You probably know this: for folks in many humanities departments at large research schools like UIUC, a published academic monograph is a key part of getting tenure. That book is often derived in part from the dissertation, but there's this culture in place where, no matter how great that dissertation is, one generally has to demonstrate how much the book is different from the dissertation. This demonstration is usually done in prose.

Enter the tag cloud. Dump the text from both documents into an online clouder like tagcrowd.com, and compare results.

Here's the cloud from my dissertation, completed in 2005:

created at TagCrowd.com

And then here's the cloud of the book manuscript circa 6.2009:

created at TagCrowd.com

As you can see, some themes have stayed the same; others have disappeared or been added. For me, knowing these two documents so well, the tag clouds are detailed maps of the writing and rewriting. Each term is a pathway into so many decisions, dead ends, and productive avenues.

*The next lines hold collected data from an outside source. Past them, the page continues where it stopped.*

(** ** The query that [main] hands to the search *)

(** X6: [strip] takes white space away at the two ends and nothing else:
    the input is white space, then the query handed to the search, then
    white space; the query neither starts nor ends with white space; and
    stripping twice changes nothing, so that [main] on the stripped input
    is [main] on the input. *)
Theorem X6_query_is_the_stripped_input :
  forall input : string,
    (exists a b,
       input = a ++ Py.strip input ++ b /\
       Py.all_space a = true /\ Py.all_space b = true) /\
    starts_with_space (Py.strip input) = false /\
    ends_with_space (Py.strip input) = false /\
    Py.strip (Py.strip input) = Py.strip input /\
    forall (S : Type) (env : Env S),
      main env (Py.strip input) = main env input.
Proof.
  intros input.
  destruct (lstrip_split input) as (a & Ea & Ha & Hs).
  destruct (rstrip_split (Py.lstrip input)) as (b & Eb & Hb & He).
  assert (E : input = a ++ Py.strip input ++ b)
    by (unfold Py.strip; now rewrite <- Eb).
  assert (I : Py.strip (Py.strip input) = Py.strip input).
  { rewrite E at 2. now rewrite (Text.strip_surrounded _ _ _ Ha Hb). }
  split; [now exists a, b|]. split; [now apply rstrip_keeps_start|].
  split; [exact He|]. split; [exact I|].
  intros S env. unfold main. now rewrite I.
Qed.

(** X7: on an input of white space only, the empty one included, the query
    is empty: the run is the run on the empty input, and every lookup has
    the parameter ["%%"]. *)
Theorem X7_blank_input :
  forall (S : Type) (env : Env S) (input : string) (w : World S),
    Py.all_space input = true ->
    Py.strip input = "" /\
    main env input = main env "" /\
    exists n,
      n <= 3 /\
      executed (snd (main env input w)) =
        (executed w ++ repeat (MATCH_STATEMENT, ["%%"]) n)%list.
Proof.
  intros S env input w H.
  assert (E : Py.strip input = "").
  { unfold Py.strip.
    destruct (Text.lstrip_cases input) as [[L _]|(c & t & L & Hc)].
    - now rewrite L.
    - exfalso. clear - H L Hc.
      induction input as [|x u IH]; cbn in *; [discriminate|].
      apply andb_prop in H as [Hx Hu]. rewrite Hx in L. now apply IH. }
  split; [exact E|]. split; [unfold main; now rewrite E|].
  rewrite main_unfold, E, meta_deep_search_unfold.
  destruct (open_store_quiet env w) as (_ & He & _).
  destruct (open_store env w) as [[e|u] w1]; cbn [snd] in He.
  - exists 0. cbn. rewrite List.app_nil_r. split; [lia | exact He].
  - destruct (gather_trace env "" (branches "") [] w1)
      as (n & Hn & Ht & _ & _).
    exists n. split; [exact Hn|]. rewrite <- He.
    destruct (gather env "" (branches "") [] w1) as [[e|answers] w2];
      cbn [snd] in *; [exact Ht|].
    unfold rich_print.
    destruct (rich_render env (synthesize answers)); cbn; exact Ht.
Qed.

Lemma X7_blank_input_witness :
  Py.strip (" " ++ Py.nl) = "" /\
  main Demo.with_two (" " ++ Py.nl) = main Demo.with_two "" /\
  exists n,
    n <= 3 /\
    executed (snd (main Demo.with_two (" " ++ Py.nl) Demo.start)) =
      (executed Demo.start ++ repeat (MATCH_STATEMENT, ["%%"]) n)%list.
Proof.
  apply (X7_blank_input _ Demo.with_two (" " ++ Py.nl) Demo.start).
  reflexivity.
Defined.

(** ** What the output shows *)

(** X8: the text the search returns shows the rows fetched and nothing of
    the query: two searches that return, on any two stores and for any two
    queries, return the same text as soon as they fetched the same result
    sets. *)
Theorem X8_query_is_not_echoed :
  forall (S1 S2 : Type) (env1 : Env S1) (env2 : Env S2)
         (query1 query2 out1 out2 : string)
         (w1 w1' : World S1) (w2 w2' : World S2) (rowss : list (list Row)),
    meta_deep_search env1 query1 w1 = (inr out1, w1') ->
    meta_deep_search env2 query2 w2 = (inr out2, w2') ->
    fetched w1' = (fetched w1 ++ rowss)%list ->
    fetched w2' = (fetched w2 ++ rowss)%list ->
    out1 = out2.
Proof.
  intros S1 S2 env1 env2 query1 query2 out1 out2 w1 w1' w2 w2' rowss
    H1 H2 F1 F2.
  apply meta_deep_search_returns in H1 as (v1 & a1 & O1 & G1 & ->).
  apply meta_deep_search_returns in H2 as (v2 & a2 & O2 & G2 & ->).
  destruct (open_store_quiet env1 w1) as (_ & _ & Q1).
  destruct (open_store_quiet env2 w2) as (_ & _ & Q2).
  rewrite O1 in Q1. rewrite O2 in Q2. cbn [snd] in Q1, Q2.
  apply gather_branches in G1 as (r1 & r2 & r3 & E1 & -> & _).
  apply gather_branches in G2 as (t1 & t2 & t3 & E2 & -> & _).
  rewrite Q1, F1 in E1. rewrite Q2, F2 in E2.
  apply List.app_inv_head in E1. apply List.app_inv_head in E2.
  rewrite E1 in E2. injection E2 as <- <- <-.
  now rewrite !synthesis_three.
Qed.

Lemma X8_query_is_not_echoed_witness :
  exists out1 out2 w1' w2',
    meta_deep_search Demo.with_two "gravity" Demo.start = (inr out1, w1') /\
    meta_deep_search Demo.with_two "a" Demo.start = (inr out2, w2') /\
    out1 = out2.
Proof.
  eexists. eexists. eexists. eexists.
  split; [vm_compute; reflexivity|]. split; [vm_compute; reflexivity|].
  eapply (X8_query_is_not_echoed _ _ Demo.with_two Demo.with_two
            "gravity" "a" _ _ Demo.start _ Demo.start _
            (repeat [mkRow "gravity bends light" [];
                     mkRow "tides follow gravity" []] 3));
    vm_compute; reflexivity.
Defined.

Lemma newlines_join_one_line (parts : list string) :
  Forall (fun p => Py.newlines p = 0) parts ->
  Py.newlines (Py.join Py.nl parts) = pred (length parts).
Proof.
  induction 1 as [|p parts Hp _ IH]; [reflexivity|].
  destruct parts as [|p' parts]; [exact Hp|].
  change (Py.join Py.nl (p :: p' :: parts))
    with (p ++ Py.nl ++ Py.join Py.nl (p' :: parts)).
  rewrite !Text.newlines_app, IH, Hp. reflexivity.
Qed.

(** An evidence text of rows without newlines has one line per row, and one
    line when there is no row. *)
Lemma context_lines (rows : list Row) :
  one_line_rows rows ->
  Datatypes.S (Py.newlines (context_of rows)) = evidence_lines rows.
Proof.
  intros H. unfold evidence_lines. destruct rows as [|r rows]; [reflexivity|].
  unfold context_of. rewrite newlines_join_one_line.
  - rewrite length_map. cbn [length pred]. lia.
  - unfold one_line_rows in H. rewrite Forall_forall in *.
    intros p Hp. apply in_map_iff in Hp as (r' & <- & Hr). now apply H.
Qed.

(** X9: when the texts of the rows have no newline, the text after the
    header has one line per row fetched, a branch without rows counting
    for the one line of its sentinel; with an engine that honours the
    limit that is at most fifteen lines. *)
Theorem X9_lines_of_the_output :
  forall (S : Type) (env : Env S) (query out : string) (w w' : World S),
    (forall s rows,
       query_result env MATCH_STATEMENT [like_pattern query] s = inr rows ->
       one_line_rows rows) ->
    meta_deep_search env query w = (inr out, w') ->
    exists r1 r2 r3 rest,
      fetched w' = (fetched w ++ [r1; r2; r3])%list /\
      out = "Tree-of-Thoughts Synthesis:" ++ Py.nl ++ rest /\
      Py.line_count rest =
        evidence_lines r1 + evidence_lines r2 + evidence_lines r3 /\
      3 <= Py.line_count rest /\
      (honours_limit env -> Py.line_count rest <= 15).
Proof.
  intros S env query out w w' L H.
  apply meta_deep_search_returns in H as (w1 & answers & Ho & Hg & ->).
  destruct (open_store_quiet env w) as (_ & _ & Hq).
  rewrite Ho in Hq. cbn [snd] in Hq.
  apply gather_branches in Hg as (r1 & r2 & r3 & Hf & -> & Hr).
  rewrite Hq in Hf.
  assert (C : forall r, In r [r1; r2; r3] ->
                Datatypes.S (Py.newlines (context_of r)) = evidence_lines r
                /\ (honours_limit env -> length r <= 5)).
  { intros r Hin. rewrite Forall_forall in Hr.
    destruct (Hr r Hin) as [s Hs]. split.
    - apply context_lines. eapply L, Hs.
    - intros Hl. eapply Hl, Hs. }
  destruct (C r1) as [C1 B1]; [cbn; auto|].
  destruct (C r2) as [C2 B2]; [cbn; auto|].
  destruct (C r3) as [C3 B3]; [cbn; auto|].
  exists r1, r2, r3. eexists. split; [exact Hf|].
  split; [apply synthesis_three|].
  assert (E : Py.line_count
                (Py.join Py.nl
                   [ "[bold red]" ++ "Historical" ++ "[/]: " ++ context_of r1;
                     "[bold red]" ++ "Theoretical" ++ "[/]: " ++ context_of r2;
                     "[bold red]" ++ "Practical" ++ "[/]: " ++ context_of r3 ])
              = evidence_lines r1 + evidence_lines r2 + evidence_lines r3).
  { unfold Py.line_count. cbn [Py.join].
    rewrite !Text.newlines_app, <- C1, <- C2, <- C3.
    generalize (Py.newlines (context_of r1)), (Py.newlines (context_of r2)),
      (Py.newlines (context_of r3)).
    intros n1 n2 n3. cbn. lia. }
  split; [exact E|]. rewrite E. unfold evidence_lines in *. split; [lia|].
  intros Hl. specialize (B1 Hl). specialize (B2 Hl). specialize (B3 Hl). lia.
Qed.

Lemma X9_lines_of_the_output_witness :
  exists out w',
    meta_deep_search Demo.with_two "gravity" Demo.start = (inr out, w') /\
    exists r1 r2 r3 rest,
      fetched w' = (fetched Demo.start ++ [r1; r2; r3])%list /\
      out = "Tree-of-Thoughts Synthesis:" ++ Py.nl ++ rest /\
      Py.line_count rest =
        evidence_lines r1 + evidence_lines r2 + evidence_lines r3 /\
      3 <= Py.line_count rest /\
      (honours_limit Demo.with_two -> Py.line_count rest <= 15).
Proof.
  eexists. eexists. split; [vm_compute; reflexivity|].
  eapply (X9_lines_of_the_output _ Demo.with_two "gravity" _ Demo.start).
  - intros s rows H. vm_compute in H. injection H as <-.
    repeat constructor.
  - vm_compute; reflexivity.
Defined.

(** ** Where an exception comes from *)

(** X10: once standard input has been read as text, and on a store whose
    rows are tuples of text, an exception [main] ends with was raised by
    [os.makedirs], by [kuzudb.connect], by [db.cursor], by a lookup with
    the pattern of the stripped input, or by the console on a text the
    search returned.  Empty input and empty result sets are no cause of
    failure. *)
Theorem X10_exceptions_come_from_outside :
  forall (S : Type) (env : Env S) (input : string) (w w' : World S) (e : exn),
    main env input w = (inl e, w') ->
    os_makedirs env (os_path_dirname env (DB_PATH env)) = Some e \/
    (exists s, kuzudb_connect env (DB_PATH env) s = inl e) \/
    (exists s, db_cursor env s = inl e) \/
    (exists s,
       query_result env MATCH_STATEMENT [like_pattern (Py.strip input)] s
       = inl e) \/
    (exists out w1,
       meta_deep_search env (Py.strip input) w = (inr out, w1) /\
       rich_render env out = inl e).
Proof.
  intros S env input w w' e H. rewrite main_unfold in H.
  destruct (meta_deep_search env (Py.strip input) w) as [[e'|out] w1] eqn:Hs.
  - injection H as -> ->. rewrite meta_deep_search_unfold in Hs.
    destruct (open_store env w) as [[e'|u] w0] eqn:Ho.
    + injection Hs as -> ->. clear - Ho.
      unfold open_store, connect_db, bind, on_store, raise, ret in Ho.
      destruct (negb _) in Ho.
      * destruct (os_makedirs env _) as [e'|] eqn:Hm in Ho;
          [injection Ho as -> _; now left|].
        destruct (kuzudb_connect env _ _) as [e'|s1] eqn:Hc in Ho;
          [injection Ho as -> _; right; left; eauto|].
        cbn in Ho. destruct (db_cursor env s1) as [e'|s2] eqn:Hd in Ho;
          [injection Ho as -> _; right; right; left; eauto | discriminate].
      * destruct (kuzudb_connect env _ _) as [e'|s1] eqn:Hc in Ho;
          [injection Ho as -> _; right; left; eauto|].
        cbn in Ho. destruct (db_cursor env s1) as [e'|s2] eqn:Hd in Ho;
          [injection Ho as -> _; right; right; left; eauto | discriminate].
    + destruct (gather env (Py.strip input) (branches (Py.strip input)) []
                  w0) as [[e'|answers] w2] eqn:Hg; [|discriminate].
      injection Hs as -> ->. apply gather_raises in Hg.
      right; right; right; left. exact Hg.
  - unfold rich_print in H.
    destruct (rich_render env out) as [e'|r] eqn:Hr; [|discriminate].
    injection H as -> _. right; right; right; right. now exists out, w1.
Qed.

Lemma X10_exceptions_come_from_outside_witness :
  exists out w1,
    meta_deep_search Faults.no_console (Py.strip "gravity") Demo.start
    = (inr out, w1) /\
    rich_render Faults.no_console out = inl (PyExc "MarkupError").
Proof.
  edestruct (X10_exceptions_come_from_outside _ Faults.no_console "gravity"
               Demo.start) as [H|[[s H]|[[s H]|[[s H]|H]]]];
    [vm_compute; reflexivity | | | | | exact H];
    vm_compute in H; discriminate H.
Defined.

Next time I teach revision, I think I'll have students cloud their drafts.


  1. Glad to see this. I've gained a lot of insight (learned much, that is) from similar clouding practices to the ones you've described here, and I've tried in my dissertation to articulate some of the ways tag clouds might make a formative contribution to "network sense." During the most recent hiring cycle, one of my job talks was titled "Cloud Composing," (on cloud-making practices for research and teaching, basically) and in a post-talk Q&A the conversation toward how nifty it would be to use the tag cloud as an abstract writing prompt of sorts. Something along the lines of, "Write the document that would render into this cloud." Something like this hints at the usefulness of clouds for invention, too.

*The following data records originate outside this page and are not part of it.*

(** *** Store keys *)

Lemma replace_from_none (old new s : string) :
  contains old s = false -> replace_from 0 old new s = s.
Proof.
  induction s as [| c s IH]; [reflexivity |].
  cbn [contains replace_from]. intros H.
  apply orb_false_iff in H as [H1 H2]. rewrite H1. f_equal. now apply IH.
Qed.

(** A name that does not mention the placeholder gets the prefix
    [endpoint.<endpoint name>.]. *)
Lemma expand_plain_name (endpoint_name flag : string) :
  contains placeholder flag = false ->
  Endpoint_expand_name endpoint_name flag = "endpoint." ++ endpoint_name ++ "." ++ flag.
Proof.
  intros H. unfold Endpoint_expand_name, replace. rewrite H.
  cbv [String.append]. cbn [replace_from starts_with placeholder Ascii.eqb Bool.eqb andb].
  cbn [String.length Nat.sub replace_from].
  rewrite (replace_from_none _ _ _ H).
  induction endpoint_name as [| c e IH]; [reflexivity |]. now f_equal.
Qed.

Lemma contains_request_id (id : string) :
  contains placeholder id = false -> contains placeholder ("request." ++ id) = false.
Proof.
  intros H. cbv [String.append].
  cbn [contains starts_with placeholder Ascii.eqb Bool.eqb andb orb]. exact H.
Qed.

(** X11. With the framework's [expand_name], a request whose instance id is a
    string that does not mention [{endpoint_name}] has the store key
    [endpoint.<endpoint name>.request.<instance id>], so two such requests
    share a store key only when they share the instance id; a request
    without instance id uses the key of the instance id ["None"]. *)
Theorem hash_key_of_string_ids (endpoint_name : string) r1 r2 (s1 s2 : string) :
  instance_id r1 = PStr s1 -> instance_id r2 = PStr s2 ->
  contains placeholder s1 = false -> contains placeholder s2 = false ->
  Provides._hash_key (Endpoint_expand_name endpoint_name) r1
    = "endpoint." ++ endpoint_name ++ ".request." ++ s1 /\
  (Provides._hash_key (Endpoint_expand_name endpoint_name) r1
     = Provides._hash_key (Endpoint_expand_name endpoint_name) r2 <-> s1 = s2) /\
  (forall r, instance_id r = PNone -> s1 = "None" ->
     Provides._hash_key (Endpoint_expand_name endpoint_name) r
       = Provides._hash_key (Endpoint_expand_name endpoint_name) r1).
Proof.
  intros H1 H2 C1 C2.
  assert (Hkey : forall r s, instance_id r = PStr s -> contains placeholder s = false ->
            Provides._hash_key (Endpoint_expand_name endpoint_name) r
              = "endpoint." ++ endpoint_name ++ ".request." ++ s).
  { intros r s Hr Hs. unfold Provides._hash_key. rewrite Hr. cbn [py_str].
    rewrite (expand_plain_name _ _ (contains_request_id _ Hs)). reflexivity. }
  split; [now apply Hkey |]. split.
  - rewrite (Hkey _ _ H1 C1), (Hkey _ _ H2 C2). split.
    + intros H. apply (inj (String.append "endpoint.")) in H.
      apply (inj (String.append endpoint_name)) in H.
      now apply (inj (String.append ".request.")) in H.
    + now intros ->.
  - intros r Hr ->. unfold Provides._hash_key. rewrite Hr, H1. reflexivity.
Qed.

(** Instance ids that mention the placeholder are outside that rule: these
    two differ and share a store key. *)
Example placeholder_ids_share_a_key :
  Endpoint_expand_name "aws" "request.{endpoint_name}aws"
  = Endpoint_expand_name "aws" "request.aws{endpoint_name}".
Proof. vm_compute. reflexivity. Qed.

End Coverage.

(** * Further properties of the collection and the accessors *)

Module CoverageData.
Import Py PyFacts Provides ProvidesFacts Usage.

  2. total genius. i hope you're planning to include this as part of your dossier.

  3. Very cool, Derek. Since posting this, I've been thinking a bit about what tag clouds speak to, in terms of composition and language, and what they miss.

    Of course, what they reveal is lexical prevalence ... or content-word prevalence. Because of this, how much do they leave out?

    Clearly aspects of form, structure, organization are unclouded. Grammatical and non-grammatical writing tag identically, and such important features such as code switching are invisible to the clouder.

    But I still love what the clouds reveal. In the cloud of my book, for instance, "http" shows up indicating a move to many more online sources. "York" appears in both clouds, as they include my bibliographies into the data pools. New York, we know from the clouds, is still such a hub of publishing.